选择 某一天 买入这只股票,并选择在 未来的某一个不同的日子 卖出该股票,返回能获取的最大利润
对于本题相当于k=1,状态转移方程:dp[i][1][0] = max(dp[i-1][1][0], dp[i-1][1][1]+prices[i])
dp[i][1][1] = max(dp[i-1][1][1], dp[i-1][0][0] - prices[i]) = max(dp[i-1][1][1], -prices[i])
, k=0时利润为0
因此可以简化取到k这一项,对于i = -1时需要进行额外处理
function maxProfit(prices: number[]): number {
let len = prices.length;
let dp = new Array(len).fill('').map(item => [0, 0]);
for(let i = 0; i < len; i++) {
if(i - 1 == -1){ // 对索引为-1的起始状态进行特殊处理,此时k取1,以下两值均需根据转移方程进行推导
dp[i][0] = 0; // dp[i][0] = max(dp[-1][0], dp[-1][1]+prices[i]) = max(0, -infinity + prices[i])
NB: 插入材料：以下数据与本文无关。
(** The loop, from contents in which the attempts left are at most the rounds. *)
Lemma holds_run_index_job fuel ids m :
  (0 < fuel)%nat → (∀ n, attempts_at m id = Some n → MAX_ATTEMPTS - n ≤ Z.of_nat fuel) →
  holds m (run_index_job (S := S) fuel ids t) (λ o _, o = Ret (Ok true) ∨ o = Panic).
Proof.
  revert m. induction fuel as [|fuel IH]; intros m Hf Hleft; [lia|]. cbn [run_index_job].
  apply holds_bind, holds_on_store, holds_catch. eapply holds_mono; [apply holds_try_claim|].
  intros o m1 [_ Hclaim]. destruct o as [r|]; [|by right].
  destruct r as [[]|e]; [|by apply holds_ret; left..]. destruct (Hclaim eq_refl) as (n & Hn & Hlt & Hn1). clear Hclaim.
  apply holds_bind, holds_catch. eapply holds_mono; [apply keeps_build_task|]. intros o m2 Hm2. cbn in Hm2.
  destruct o as [r|]; [|by right]. destruct r as [[]|error].
  - apply holds_bind, holds_on_store. eapply holds_mono; [apply (quiet_catch (succeed id)), keeps_succeed|].
    intros o m3 [_ He]. destruct o as [[r|e]|]; [|by destruct (He e)|by right].
    apply holds_bind, holds_on_store. eapply holds_mono; [apply (quiet_catch (release_claim id)), keeps_release|].
    intros o m4 [_ He4]. destruct o as [[r'|e]|]; [apply holds_ret; by left|by destruct (He4 e)|by right].
  - apply holds_bind, holds_on_store. eapply holds_mono; [apply holds_after_failure|].
    intros o m3 (Hm3 & He & Hl). destruct o as [[[]|e]|]; [|by apply holds_ret; left|by destruct (He e)|by right].
    assert (Hk : no_fewer id m1 m3) by (by transitivity m2). destruct (Hk (n + 1) Hn1) as (n3 & Hn3 & Hle).
    destruct (Hl eq_refl) as (n4 & Hn4 & Hlt4). assert (n4 = n3) as -> by congruence.
    pose proof (Hleft n Hn). apply IH; [lia|].
    intros n' Hn'. assert (n' = n3) as -> by congruence. lia.
Qed.

(** C20: a worker stops.  Each round of the loop that runs a job makes at most one build,
    and three rounds are always enough, fewer when the stored record already counts
    attempts (one when there is no record): the loop has then ended of itself, because a
    claim takes an attempt, no step of the worker gives one back, and a job is queued
    again only with an attempt left.  The store's reads succeed, its failed writes leave
    the object as it was, the lock's operations touch the lock object only and the
    catalog's do not lower the attempts of the record; writes, lock requests and
    commits may otherwise fail at will, and so may the build, which may also panic. *)
Theorem worker_stops fuel ids s cell :
  store_inv s → (0 < fuel)%nat → (∀ n, attempts_at (view s) id = Some n → 3 - n ≤ Z.of_nat fuel) →
  let '(s', o) := run_task fuel ids t cell s in
  store_inv s' ∧ ((∃ cell', o = Ret (Ok (true, cell'))) ∨ o = Panic).
Proof.
  intros Hi Hf Hn. pose proof (holds_run_index_job fuel ids (view s) Hf Hn (cell, (None, s)) Hi eq_refl) as Hr.
  unfold run_task.
  destruct (run_index_job fuel ids t (cell, (None, s))) as [[cell' [fence s']] o]. cbn in Hr.
  destruct Hr as [Hi' [-> | ->]].
  - split; [done|]. left. by exists cell'.
  - split; [done|]. by right.
Qed.

End Workers.
(* ===== verification/CdcExamples.v ===== *)
(** * Change capture on a concrete table

    On the frames of [Frames], the change reader runs on a table to which a file was added and from which
    rows were deleted by position and by value. *)

From S2P Require Import Prelude Core Footer FileFormat FileTheorems FileExamples Store Effects.
From S2P Require Import Avro Manifest ManifestTheorems ManifestExamples Json Puffin Catalog CatalogTheorems.
From S2P Require Import HadoopTheorems HadoopExamples ArrowSchema Arrow Arrays Deletes DeletesTheorems Floats Ranking Bm25 Search.
From S2P Require Import QueryExamples CompactionRows Cdc CdcRows CdcTheorems CdcUpdates Frames.

#[local] Existing Instances frame_parquet frame_arrow frame_arrow_laws frame_arrays frame_array_laws.
#[local] Arguments fit : simpl never.

(* ------------------------------------------------------------------ *)
(** ** A table that changed                                            *)
(* ------------------------------------------------------------------ *)

#[local] Existing Instances set_bitmap set_bitmap_laws scalar_writer no_floats.
#[local] Instance set_bitmap_ops : BitmapOps := {|
  rb_eqb (a b : Bitmap) := bool_decide (a = b :> gset Z);
  rb_sub (a b : Bitmap) := (a : gset Z) ∖ b;
  rb_iter (b : Bitmap) := merge_sort Z.le (elements (b : gset Z));
|}.
#[local] Instance set_bitmap_ops_laws : BitmapOpsLaws.
Proof.
  constructor; cbn.
  - intros a b. rewrite bool_decide_eq_true. split; [by intros ->|]. intros Hx. apply set_eq. intros x.
    specialize (Hx x). rewrite <- (bool_decide_eq_true (x ∈ a)), Hx, bool_decide_eq_true. done.
  - intros b. rewrite merge_sort_Permutation. apply NoDup_elements.
  - intros b x. rewrite merge_sort_Permutation, elem_of_elements. by rewrite bool_decide_eq_true.
  - intros a b x. apply eq_bool_prop_intro. rewrite andb_True, negb_True, !bool_decide_spec. set_solver.
Qed.

#[local] Existing Instance frame_index.
(** C2: the timestamps that [get_summary_record] walks through are exactly
    [from_timestamp + 3600 * k], [k = 0, 1, ...], below [to_timestamp], in
    increasing order, two of them when the bounds are 7200 apart.  A run
    that returns has requested exactly their URLs, in that order, and
    returns the concatenation of the output values found in the answers;
    a run that a failed fetch or extraction cuts short has requested a
    prefix of them. *)
Theorem get_summary_record_probes (E : env) (from_timestamp to_timestamp : Z)
    (tr : list event) :
  from_timestamp <= to_timestamp →
  let timestamps := Py.range from_timestamp to_timestamp _frequency in
  (∀ t : Z,
     t ∈ timestamps
     ↔ ∃ k : Z, 0 <= k ∧ t = from_timestamp + k * 3600 ∧ t < to_timestamp) ∧
  StronglySorted Z.lt timestamps ∧
  Py.range from_timestamp (from_timestamp + 7200) _frequency
    = [from_timestamp; from_timestamp + 3600] ∧
  match get_summary_record E from_timestamp to_timestamp tr with
  | Ok summary tr' =>
      ∃ new : list event,
        tr' = tr ++ new ∧
        requested_urls new = probe_url <$> timestamps ∧
        length (fetched_values new) = length timestamps ∧
        summary = concat_values (fetched_values new)
  | Raised _ tr' =>
      ∃ new : list event,
        tr' = tr ++ new ∧
        requested_urls new `prefix_of` (probe_url <$> timestamps)
  end.
Proof.
  intros _ timestamps.
  split; [intros t; by apply elem_of_range |].
  split; [by apply range_increasing |].
  split; [apply range_two_hours |].
  unfold get_summary_record. fold timestamps.
  pose proof (get_summary_loop_probes E timestamps (Py.enumerate timestamps)
                "" tr) as Hloop.
  rewrite enumerate_snd in Hloop.
  destruct (get_summary_loop E timestamps (Py.enumerate timestamps) "" tr)
    as [summary tr' | e tr']; [| exact Hloop].
  destruct Hloop as (new & -> & Hurls & Hlen & ->).
  exists new. repeat split; try done.
  rewrite Hlen. unfold Py.enumerate.
  rewrite length_combine, length_seq. lia.
Qed.

(** A run over two hours, event by event. *)
Example get_summary_record_two_hours :
  get_summary_record
    (steady_env "<record><outputValue>17C4</outputValue></record>" 0)
    1400000000 1400007200 []
  = Ok "17C417C4"
      [EvUrlopen "https://beacon.nist.gov/rest/record/1400000000"
         (inl (bytes_of "<record><outputValue>17C4</outputValue></record>"));
       EvProgress 0 2; EvFlush;
       EvUrlopen "https://beacon.nist.gov/rest/record/1400003600"
         (inl (bytes_of "<record><outputValue>17C4</outputValue></record>"));
       EvProgress 1 2; EvFlush].
Proof. vm_compute. reflexivity. Qed.
(** * The Effect library: effect values, the box, and the perform engine

    A shallow embedding of [effect/__init__.py] and [effect/twisted.py].

    - Part 1 gives the Python values the engine manipulates.
    - Part 2 is a small state-and-exception monad in which the engine's
      functions are written the way the source writes them: one [frame] per
      Python function call, [bounce] for [bouncer.bounce], [try_except] for
      [try: ... except:].
    - Part 3 is the engine: [dispatch_method], [default_dispatcher], [_Box],
      [_guard], [_run_callbacks], [_perform], [perform], and the Twisted
      dispatcher. The trampoline it runs on is not among the sources and
      follows its description.
    - Part 4 is the object store on which [Effect.on] and its relatives
      allocate, and the same operations on values.
    - Part 5 defines the vocabulary of the statements.
    - Part 6 is the rest of the library: [synchronous_performer] and
      [_iter_conses].
    - The lemmas and the theorems follow. *)

From Stdlib Require Import ZArith.
From stdpp Require Import gmap strings list.
Lemma Endpoint_falls_back_to_origin_witness :
  lfshttp.Url (RemoteEndpoint (N := GoURL.net) (L := Sample.lfshttp_lib) (G := Sample.git_lib)
                 Sample.origin_finder "download" "upstream") = "" /\
  Endpoint (N := GoURL.net) (L := Sample.lfshttp_lib) (G := Sample.git_lib)
    Sample.origin_finder "download" "upstream"
  = Endpoint (N := GoURL.net) (L := Sample.lfshttp_lib) (G := Sample.git_lib)
      Sample.origin_finder "download" defaultRemote.
Proof.
  assert (H1 : lfshttp.Url (RemoteEndpoint (N := GoURL.net) (L := Sample.lfshttp_lib)
                              (G := Sample.git_lib)
                              Sample.origin_finder "download" "upstream") = "")
    by (vm_compute; reflexivity).
  split; [exact H1|].
  exact (proj2 (proj2 (Endpoint_falls_back_to_origin GoURL.net Sample.lfshttp_lib
                         Sample.git_lib Sample.origin_finder "download" "upstream")) H1).
Defined.

Lemma Endpoint_download_reads_only_download_keys_witness :
  gitEnv Sample.origin_finder = Some Sample.origin_env /\
  gitEnv Sample.origin_push_finder = Some Sample.origin_push_env /\
  aliases Sample.origin_finder = aliases Sample.origin_push_finder /\
  gitProtocol Sample.origin_finder = gitProtocol Sample.origin_push_finder /\
  "download" <> "upload" /\
  (forall k, k ∈ download_keys "origin" ->
             config.Get Sample.origin_env k = config.Get Sample.origin_push_env k) /\
  Endpoint (N := GoURL.net) (L := Sample.lfshttp_lib) (G := Sample.git_lib)
    Sample.origin_finder "download" "origin"
  = Endpoint (N := GoURL.net) (L := Sample.lfshttp_lib) (G := Sample.git_lib)
      Sample.origin_push_finder "download" "origin".
Proof.
  assert (He1 : gitEnv Sample.origin_finder = Some Sample.origin_env) by reflexivity.
  assert (He2 : gitEnv Sample.origin_push_finder = Some Sample.origin_push_env)
    by reflexivity.
  assert (Ha : aliases Sample.origin_finder = aliases Sample.origin_push_finder)
    by reflexivity.
  assert (Hp : gitProtocol Sample.origin_finder = gitProtocol Sample.origin_push_finder)
    by reflexivity.
  assert (H1 : "download" <> "upload") by discriminate.
  assert (H2 : forall k, k ∈ download_keys "origin" ->
             config.Get Sample.origin_env k = config.Get Sample.origin_push_env k).
  { intros k Hk. unfold download_keys in Hk.
    repeat (apply elem_of_cons in Hk as [-> | Hk]; [vm_compute; reflexivity|]).
    by apply elem_of_nil in Hk. }
  split; [exact He1|]. split; [exact He2|]. split; [exact Ha|]. split; [exact Hp|].
  split; [exact H1|]. split; [exact H2|].
  exact (Endpoint_download_reads_only_download_keys GoURL.net Sample.lfshttp_lib
           Sample.git_lib Sample.origin_finder Sample.origin_push_finder
           Sample.origin_env Sample.origin_push_env "download" "origin"
           He1 He2 Ha Hp H1 H2).
Defined.
(** Why a process could not be started. *)
Inductive launch_error : Type :=
| NotFound
| LaunchFailed (what : string).

Definition launch_exc (l : launch_error) : pyexc :=
  match l with
  | NotFound => FileNotFoundError
  | LaunchFailed s => OtherException s
  end.

(** What a started process did: exit status, standard output, standard error. *)
Record ProcessRun : Type := { p_status : Z; p_out : string; p_err : string }.

(** The state the script runs in: the files on the SFTP server, the
    process environment [os.environ], and the local variables [transport]
    and [sftp] of [upload_repo] (whether they hold an object or [None]). *)
Record World : Type := {
  remote : gmap string rnode;
  environ : environ_t;
  transport : bool;
  sftp : bool
}.

(** The machine and the network the script runs against.  [spawn] and
    [fault] see the events so far (oldest first), so any deterministic
    behaviour of the external tools and of the connection can be expressed. *)
Record Env : Type := {
  script_dir : string;
  os_path_abspath : string -> string;
  local_fs : string -> option node;
  have_paramiko : bool;
  spawn : list event -> list string -> launch_error + ProcessRun;
  fault : list event -> call -> option pyexc
}.

(** ** The monad *)

(** A computation reads the history of events and the world, and returns
    its outcome, the new world and the events it performed. *)
Definition Py (A : Type) : Type := list event -> World -> outcome A * World * list event.

Definition ret {A} (a : A) : Py A := fun _ w => (Ok a, w, []).

Definition bind {A B} (m : Py A) (k : A -> Py B) : Py B :=
  fun h w =>
    match m h w with
    | (Ok a, w1, t1) =>
        match k a (h ++ t1) w1 with
        | (r, w2, t2) => (r, w2, t1 ++ t2)
        end
    | (Raise r, w1, t1) => (Raise r, w1, t1)
    end.

Notation "x <- m ;; k" := (bind m (fun x => k))
  (at level 100, m at next level, k at level 200, right associativity).
Notation "m ;; k" := (bind m (fun _ => k))
  (at level 100, k at level 200, right associativity).

Definition throw {A} (r : raised) : Py A := fun _ w => (Raise r, w, []).

(** [raise e] for an exception and [sys.exit(code)] *)
Definition raise_exc {A} (e : pyexc) : Py A := throw (Exc e).
Definition sys_exit {A} (code : Z) : Py A := throw (SystemExit code).

(** [try: m  except Exception as e: handler e] *)
Definition try_except {A} (m : Py A) (handler : pyexc -> Py A) : Py A :=
  fun h w =>
    match m h w with
    | (Raise (Exc e), w1, t1) =>
        match handler e (h ++ t1) w1 with
        | (r, w2, t2) => (r, w2, t1 ++ t2)
        end
    | r => r
    end.

(** [try: m  except: pass] (a bare except catches everything). *)
Definition try_pass (m : Py unit) : Py unit :=
  fun h w =>
    match m h w with
    | (_, w1, t1) => (Ok tt, w1, t1)
    end.

(** [try: m  finally: f] *)
Definition try_finally {A} (m : Py A) (f : Py unit) : Py A :=
  fun h w =>
    match m h w with
    | (r, w1, t1) =>
        match f (h ++ t1) w1 with
        | (Ok _, w2, t2) => (r, w2, t1 ++ t2)
        | (Raise x, w2, t2) => (Raise x, w2, t1 ++ t2)
        end
    end.

Definition for_each {A} (body : A -> Py unit) : list A -> Py unit :=
  fix go (l : list A) : Py unit :=
    match l with
    | [] => ret tt
    | x :: xs => body x ;; go xs
    end.

Definition log (lvl : level) (msg : string) : Py unit :=
  fun _ w => (Ok tt, w, [Log lvl msg]).

(** [os.environ[k] = v] *)
Fixpoint env_set (k v : string) (e : environ_t) : environ_t :=
  match e with
  | [] => [(k, v)]
  | (k', v') :: e' => if String.eqb k k' then (k, v) :: e' else (k', v') :: env_set k v e'
  end.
dp[i][1] = -prices[i]; // dp[i][1] = max(dp[-1][1], dp[-1][0] - prices[i]) = max(-infinity, 0 - prices[i])
continue;
}
// 根据转移方程更新当天的利润
dp[i][0] = Math.max(dp[i-1][0], dp[i-1][1]+prices[i]);
dp[i][1] = Math.max(dp[i-1][1], -prices[i]);
}
return dp[len-1][0];
};
// 由于新状态只和相邻的一个状态有关,因此可以压缩dp,不需要用到数据
function maxProfit(prices: number[]): number {
let len = prices.length;
let dp_i_0 = 0, dp_i_1 = Number.MIN_SAFE_INTEGER;
for(let i = 0; i < len; i++) {
dp_i_0 = Math.max(dp_i_0, dp_i_1 + prices[i]);
dp_i_1 = Math.max(dp_i_1, -prices[i])
}
return dp_i_0;
};
- leetcode 122 买卖股票的最佳时机2
prices[i]
表示某只股票的第i天的价格,每天可以决定否购买和/或出售股票,最多只能持有一只股票;
此题套用框架,相当于K无限大,即没有记录k的必要,转移方程可退化为二维,其他情况与121题类似,以下仅展示优化空间后的解法
function maxProfit(prices: number[]): number {
let len = prices.length;
let dp_i_0 = 0, dp_i_1 = Number.MIN_SAFE_INTEGER;
for(let i = 0; i < len; i++) {
dp_i_0 = Math.max(dp_i_0, dp_i_1 + prices[i]);
dp_i_1 = Math.max(dp_i_1, dp_i_0 - prices[i]);
}
return dp_i_0;
};
- leetcode 309 最佳买卖股票时机含冷冻期
对比上面的题型,本题多了限制条件:卖出股票后,无法在第二天买入股票 (即冷冻期为 1 天)。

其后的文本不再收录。